Race seats or road bike seats are extremely common on bikes designed for sports. They’re not so much about comfort, but more about improving speed and best seats for spin bikes riding efficiency. These light seats are generally pretty narrow, with hollow seat rails that take weight off the frame. Don’t expect much padding here – they’re seats that are exactly about a fast ride. They encourage leaning forward, which can be expected on racing bikes. However, for many individuals, they’re just plain uncomfortable.
Comfort seats are the obvious answer to this.
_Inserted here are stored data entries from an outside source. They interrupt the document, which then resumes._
(** X14: a worker that carries nothing and for which a nearest resource
    tile is found gets exactly one command and uses no random draw: GATHER
    when the tile is at distance 1, and then one step in the command's
    direction is the tile's position; MOVE toward the tile otherwise, which
    for a worker standing on the tile itself is a MOVE to the north. *)
Theorem worker_heads_for_nearest_resource
        (g : Game.t) (w : Unit.t) (c : list Command.t) (r : rng) (t : Tile.t) :
  Unit.resource w <= 0 ->
  Game.find_nearest_resource g w = Some t ->
  let d := Game.get_direction_to_tile w t in
  let dist := distance_to w (Tile.x t) (Tile.y t) in
  Game.worker_body g w c r
  = Ok (c ++ [if dist =? 1 then CommandBuilder.gather w d else CommandBuilder.move w d], r)
  /\ (dist = 1 -> step (Unit.x w) (Unit.y w) d = (Tile.x t, Tile.y t))
  /\ (dist = 0 -> d = "N").
Proof.
  intros Hres Hfind d dist. split; [|split].
  - unfold Game.worker_body.
    assert (E : (Unit.resource w >? 0) = false)
      by (rewrite Z.gtb_ltb; apply Z.ltb_ge; lia).
    rewrite E, Hfind, tile_is_adjacent_ok. unfold_monad.
    fold (distance_to w (Tile.x t) (Tile.y t)). fold dist. fold d.
    now destruct (dist =? 1).
  - intros H1.
    destruct (step_towards (Unit.x w) (Unit.y w) (Tile.x t) (Tile.y t)) as [Hstep _].
    unfold dist, distance_to in H1. rewrite H1 in Hstep.
    specialize (Hstep ltac:(lia)).
    unfold d, Game.get_direction_to_tile.
    destruct (step _ _ _) as [px py]. simpl in Hstep.
    unfold Game.manhattan_distance in Hstep. f_equal; lia.
  - intros H0.
    destruct (step_towards (Unit.x w) (Unit.y w) (Tile.x t) (Tile.y t)) as [_ Hn].
    apply Hn. exact H0.
Qed.

(** Worker 2 stands at (3,3) with nothing and sees 50 resources on the
    tile (3,4): it gathers to the south. *)
Lemma worker_heads_for_nearest_resource_witness :
  let m := Scenario.message (Some Scenario.game_info_10)
             (Some [Scenario.unit_record 2 1 3 3 "worker" "idle" None])
             (Some [Scenario.tile_record 3 4 true false (Some 50) None]) in
  let g := Game.absorb Game.init m in
  let w := Unit.init (Scenario.unit_record 2 1 3 3 "worker" "idle" None) in
  Game.worker_body g w [] [] = Ok ([CommandBuilder.gather w "S"], [])
  /\ step 3 3 "S" = (3, 4).
Proof.
  intros m g w.
  destruct (worker_heads_for_nearest_resource
              g w [] []
              (Tile.init (Scenario.tile_record 3 4 true false (Some 50) None)))
    as (Hbody & Hstep & _).
  - vm_compute. discriminate.
  - vm_compute. reflexivity.
  - split; [exact Hbody|]. apply Hstep. reflexivity.
Defined.

(** ** Range and adjacency *)

(** X15: for every unit type, also one the range table does not list, a
    target that [is_adjacent] accepts is one that [is_in_range] accepts; and
    both raise for a target without [x] and [y]. *)
Theorem adjacent_targets_are_in_range {A} `{HasPosition A} (unit : Unit.t) (target : A) :
  (Game.is_adjacent unit target = Ok true -> Game.is_in_range unit target = Ok true)
  /\ (is_ok (Game.is_adjacent unit target) = is_ok (Game.is_in_range unit target)).
Proof.
  unfold Game.is_adjacent, Game.is_in_range, rbind.
  destruct (get_x target) as [tx|e]; [|split; [discriminate|reflexivity]].
  destruct (get_y target) as [ty|e]; [|split; [discriminate|reflexivity]].
  split; [|reflexivity].
  intros Hadj. inversion Hadj as [Hd]. apply Z.eqb_eq in Hd. rewrite Hd.
  now rewrite adjacent_is_in_range.
Qed.

(** ** Resource tiles next to a unit *)

(** X16: [get_adjacent_resource_tile] answers a known tile with resources at
    Manhattan distance 1 from the unit, and [None] exactly when none of the
    four neighbouring coordinates holds one; unlike [find_nearest_resource]
    it looks at neither the map bounds nor the visible and blocked flags. *)
Theorem adjacent_resource_tile_found_iff_present (w : World.t) (u : Unit.t) :
  match World.get_adjacent_resource_tile w u with
  | None =>
      forall dx dy t,
        Z.abs dx + Z.abs dy = 1 ->
        World.get_tile w (Unit.x u + dx) (Unit.y u + dy) = Some t ->
        Tile.has_resources t = false
  | Some t =>
      Tile.has_resources t = true
      /\ exists dx dy,
          Z.abs dx + Z.abs dy = 1
          /\ World.get_tile w (Unit.x u + dx) (Unit.y u + dy) = Some t
  end.
Proof.
  unfold World.get_adjacent_resource_tile. cbn [omap list_omap head].
  destruct (World.get_tile w (Unit.x u + 0) (Unit.y u + -1)) as [tN|] eqn:EN;
    [destruct (Tile.has_resources tN) eqn:RN|];
    try (cbn [head]; split; [assumption|exists 0, (-1); split; [reflexivity|assumption]]);
    (destruct (World.get_tile w (Unit.x u + 0) (Unit.y u + 1)) as [tS|] eqn:ES;
     [destruct (Tile.has_resources tS) eqn:RS|];
     try (cbn [head]; split; [assumption|exists 0, 1; split; [reflexivity|assumption]]);
     (destruct (World.get_tile w (Unit.x u + -1) (Unit.y u + 0)) as [tW|] eqn:EW;
      [destruct (Tile.has_resources tW) eqn:RW|];
      try (cbn [head]; split; [assumption|exists (-1), 0; split; [reflexivity|assumption]]);
      (destruct (World.get_tile w (Unit.x u + 1) (Unit.y u + 0)) as [tE|] eqn:EE;
       [destruct (Tile.has_resources tE) eqn:RE|];
       try (cbn [head]; split; [assumption|exists 1, 0; split; [reflexivity|assumption]]);
       (cbn [head]; intros dx dy t Habs Hget;
        assert (Hcases : (dx = 0 /\ dy = -1) \/ (dx = 0 /\ dy = 1)
                         \/ (dx = -1 /\ dy = 0) \/ (dx = 1 /\ dy = 0)) by lia;
        destruct Hcases as [[-> ->]|[[-> ->]|[[-> ->]|[-> ->]]]];
        congruence)))).
Qed.

(** ** Exploring when nothing nearby is unexplored *)

Lemma fold_left_invariant_in {A B} (P : A -> Prop) (f : A -> B -> A) (l : list B) :
  forall a, P a -> (forall a b, In b l -> P a -> P (f a b)) -> P (fold_left f l a).
Proof.
  induction l as [|b l IH]; intros a Ha Hstep; simpl; auto.
  apply IH; [apply Hstep; simpl; auto|]. intros a' b' Hin. apply Hstep. simpl. auto.
Qed.

Lemma weights_add_zero (weights : list (string * Z)) (key : string) :
  Game.weights_add weights key 0 = weights.
Proof.
  unfold Game.weights_add. induction weights as [|[k w] ws IH]; simpl; auto.
  rewrite IH, Z.add_0_r. now destruct (String.eqb k key).
Qed.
They’re wider and softer than a race seat, with relatively broad noses that won’t cause the maximum amount of discomfort in the pubic bone. These seats are generally pretty heavy, and tend to be sprung underneath to provide a smoother ride. They work best on bikes with handlebars that are higher than the seat, and for people who as an upright ride. They’re not the best choice for speed, given that they encourage a non-aerodynamic posture and are rather heavy. Choose this type of seat when you’ll be commuting or running errands on your own bike. These are the most frequent seat on classic or vintage bikes, and can be found in a number of different materials, including old fashioned leather.
Gel seats are a more contemporary alternative to the older style comfort seat. They can be found in virtually all shapes and styles and are created to reduce groin and sit bone irritation. They incorporate a gel cushion inside that keeps you from developing discomfort. These could be a real lifesaver for people who like to ride over longer distances, when fatigue and strain can build up. Seats also come in versions designed for men or women, because of the different pelvis shapes between the sexes. Women’s seats are generally shorter and wide, while men’s are narrower and long.
This short guide to bicycle seats should allow you to narrow down your choices and decide what sort of seat will soon be best for you. Look at the type of bike you ride and the sort of riding you want to do to be able to decide what sort of seat is right for you.